Complications with Seizure
Some landowners face no payment given based on the land seized. The complications arise when the landowner is given the land back, but it cannot be used in the future for any possible project. Dumping refuse or other contaminants into the land changes it into unusable property. This causes the landowner to lose all value, and he or she may not have any possible way to sell or transform the real estate into revenue. Buildings placed on the property could cut the portion into pieces, and if farmers discover roads going through the land, they may have little to farm.
Damaging the land or property beyond any possible repair often occurs during inverse condemnation. Additionally, the government initiates the eminent domain rights. However, the complications arise when the correct procedures are lacking. Sometimes the landowner will dispute the development restrictions placed on the property. The taken land does require compensation as entitled rights to the possessor of the real estate and land. While transfers of ownership may not occur, the damage or conduct on the property could lead to diminution of value. Other problems exist when there is flooding or burning of the wildlife.
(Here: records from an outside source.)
(** Where the target belongs. *)
Lemma place_split sl l S t : S ⊆ U -> t ∈ U -> holds less (elems sl l) S -> exists A B, l = A ++ B /\ (forall p, p ∈ A -> less (val sl p) t = true) /\ (forall p, p ∈ B -> less (val sl p) t = false) /\
  searchPrev less t (elems sl l) = (elems sl A, elems sl B).
Proof.
  intros HSU Ht [Hl HS]. pose proof (searchPrev_app less t (elems sl l)) as Hsp. destruct (searchPrev less t (elems sl l)) as [a b]. destruct Hsp as (Hab & Ha & Hb). unfold elems in Hab. symmetry in Hab. symmetry in Hab.
  apply map_eq_app in Hab as (A & B & -> & HA & HB). exists A, B. split_and!; [done| | |unfold elems; by rw HA HB].
  - intros p Hp. apply Ha. rw -HA. by apply list_elem_of_fmap_2.
  - intros p Hp. assert (val sl p ∈ b) as Hpb by (rw -HB; by apply list_elem_of_fmap_2). assert (forall z, z ∈ b -> z ∈ U) as HbU by (intros z Hz; apply HSU, HS; unfold elems; rw map_app HB; set_solver).
    unfold elems in Hl. rw map_app HB in Hl. apply sorted_app in Hl as (_ & Hlb & _). destruct b as [|y b]; [by apply elem_of_nil in Hpb|]. apply StronglySorted_inv in Hlb as [_ Hy]. rewrite ->Forall_forall in Hy.
    apply elem_of_cons in Hpb as [->|Hpb]; [done|]. destruct (less (val sl p) t) eqn:E; [|done]. rw -Hb. symmetry. apply (so_trans less U Hless y (val sl p) t); [apply HbU; set_solver|apply HbU; set_solver|done|by apply Hy|done].
Qed.
Lemma isEqual_eq x t : x ∈ U -> t ∈ U -> isEqual less x t = bool_decide (x = t).
Proof.
  intros Hx Ht. unfold isEqual. destruct (decide (x = t)) as [->|Hne]; [by rw bool_decide_true // (so_irrefl less U Hless)|]. rw bool_decide_false //. destruct (so_total less U Hless x t Hx Ht Hne) as [->| ->]; [done|]. by destruct (less x t).
Qed.
Lemma elems_U sl l S p : S ⊆ U -> holds less (elems sl l) S -> p ∈ l -> val sl p ∈ U.
Proof. intros HSU [_ HS] Hp. apply HSU, HS. by apply list_elem_of_fmap_2. Qed.
(** [t] is the first of the rest or not there. *)
Lemma rest_of sl A B S t : S ⊆ U -> t ∈ U -> holds less (elems sl (A ++ B)) S -> (forall p, p ∈ B -> less (val sl p) t = false) ->
  (forall p, p ∈ B -> isEqual less (val sl p) t = false) \/ exists y B', B = y :: B' /\ val sl y = t /\ isEqual less (val sl y) t = true /\ forall p, p ∈ B' -> isEqual less (val sl p) t = false.
Proof.
  intros HSU Ht Hh HB. assert (forall p, p ∈ B -> val sl p ∈ U) as HU by (intros p Hp; apply (elems_U sl (A ++ B) S); [done|done|set_solver]).
  destruct Hh as [Hl _]. unfold elems in Hl. rw map_app in Hl. apply sorted_app in Hl as (_ & Hl & _). destruct B as [|y B']; [left; by intros ? ?%elem_of_nil|]. apply StronglySorted_inv in Hl as [_ Hy]. rewrite ->Forall_forall in Hy.
  assert (forall p, p ∈ B' -> val sl p <> val sl y /\ val sl p <> t) as HB'.
  { intros p Hp. pose proof (Hy (val sl p) ltac:(by apply list_elem_of_fmap_2)) as Hyp. cbn beta in Hyp. split; intros Heq; rw Heq in Hyp; [by rw (so_irrefl less U Hless) in Hyp|]. pose proof (HB y ltac:(set_solver)). congruence. }
  destruct (decide (val sl y = t)) as [Heq|Hne].
  - right. exists y, B'. split_and!; [done|done|rw isEqual_eq; [by apply bool_decide_true|apply HU; set_solver|done]|]. intros p Hp. rw isEqual_eq; [apply bool_decide_false; by apply HB'|apply HU; set_solver|done].
  - left. intros p Hp. rw isEqual_eq; [apply bool_decide_false|by apply HU|done]. apply elem_of_cons in Hp as [->|Hp]; [done|by apply HB'].
Qed.
Lemma removeIfAny_skip {E} sl l S t : S ⊆ U -> t ∈ U -> rep sl l -> holds less (elems sl l) S ->
  exists sl' prevs d A B, Skip_removeIfAny less (E := E) sl t = Ok (sl', prevs, d) /\ rep sl' (A ++ B) /\ same_nodes sl sl' /\ length prevs = length (header sl) /\
    (forall i pl, prevs !! i = Some pl -> at_level sl A i pl) /\ removeIfAny less t (elems sl l) = (elems sl A, elems sl B, val sl <$> d) /\
    (if d then l = A ++ (default 0%nat d) :: B else l = A ++ B).
Proof.
  intros HSU Ht Hrep Hh. destruct (place_split sl l S t HSU Ht Hh) as (A & B & Hl & HA & HB & Hsp). rw Hl in Hrep Hh. destruct (searchPrev_ok less t sl A B Hrep HA HB (E := E)) as (prevs & Hs & Hlen & Hat).
  unfold Skip_removeIfAny, removeIfAny. rw Hs Hsp. cbn [mbind res_bind]. destruct (rest_of sl A B S t HSU Ht Hh HB) as [Hne|(y & B' & HBy & Hvy & Hy & HB')].
  - rw (remove_none less t sl A B Hrep prevs Hne); [|intros pl Hpl; apply Hat; by rw -head_lookup]. cbn [mbind res_bind]. exists sl, prevs, None, A, B. split_and!; [done|done|done|done|done| |done].
    destruct B as [|y B]; [done|]. cbn. by rw Hne; [|set_solver].
  - unfold Skip_remove. destruct (remove_levels_ok less t sl A B Hrep y B' HBy Hy (E := E) prevs 0 sl None) as (sl2 & -> & Hs2 & Hnx); [done|done|intros k pl Hk; by apply (at_level_removes less t sl A B Hrep y B'), Hat|]. cbn [mbind res_bind].
    rw decide_True. { exists sl2, prevs, (Some y), A, B'. split_and!; [done| |done|done|done| |by rw Hl HBy].
      - apply (removed_rep less t sl A B Hrep y B' HBy Hy HB' sl2 prevs); [done|intros i pl Hi; by apply (at_level_removes less t sl A B Hrep y B' HBy Hy HB'), Hat|done|done].
      - rw HBy. cbn. by rw Hy Hvy. }
    split; [apply (rep_node sl A B Hrep); rw HBy; set_solver|]. intros ->. pose proof (rp_top _ _ Hrep). cbn in Hlen. lia.
Qed.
Some situations where the government agency has seized the property for some use leads to regulations that go beyond what is necessary. These may include physical invasions, appropriation, economic deprivation of all possible use of the land and significant interference with the investments that may exit on the property. Some activity that occurs on the land is beyond the scope of permitted conditions and approval. This may go against the state or federal government interests. These circumstances could arise when employees and agents are not following standard procedures or laws. These incidents may also include monetary damages to the property in excess of what was explained initially to the landowner. If the transfer of ownership does not occur, the stripping of value demands compensation of like kind.
The government may seize property and transfer the ownership to the agency. Or, the agents that knock on the door may only use the land for the project and leave when the job is over. However, if the value is not compensated through monetary benefits or returned in some manner, the owner may have action he or she may pursue. The threat of devalued property is real and important. Once the land has been damaged beyond repair, the owner is unable to profit from it in anyway until time heals the destruction. Flooding and burning may take a shorter period than areas that are full of refuse or contaminated substances.
The Lawyer in Inverse Condemnation
Similar to eminent domain cases, a lawyer is often necessary for inverse condemnation so that compensation is possible. Receiving fair and reasonable monetary benefits from the damage or seizure is the right of each landowner in the country per the Fifth Amendment even when a government agency takes the land or devalues the property.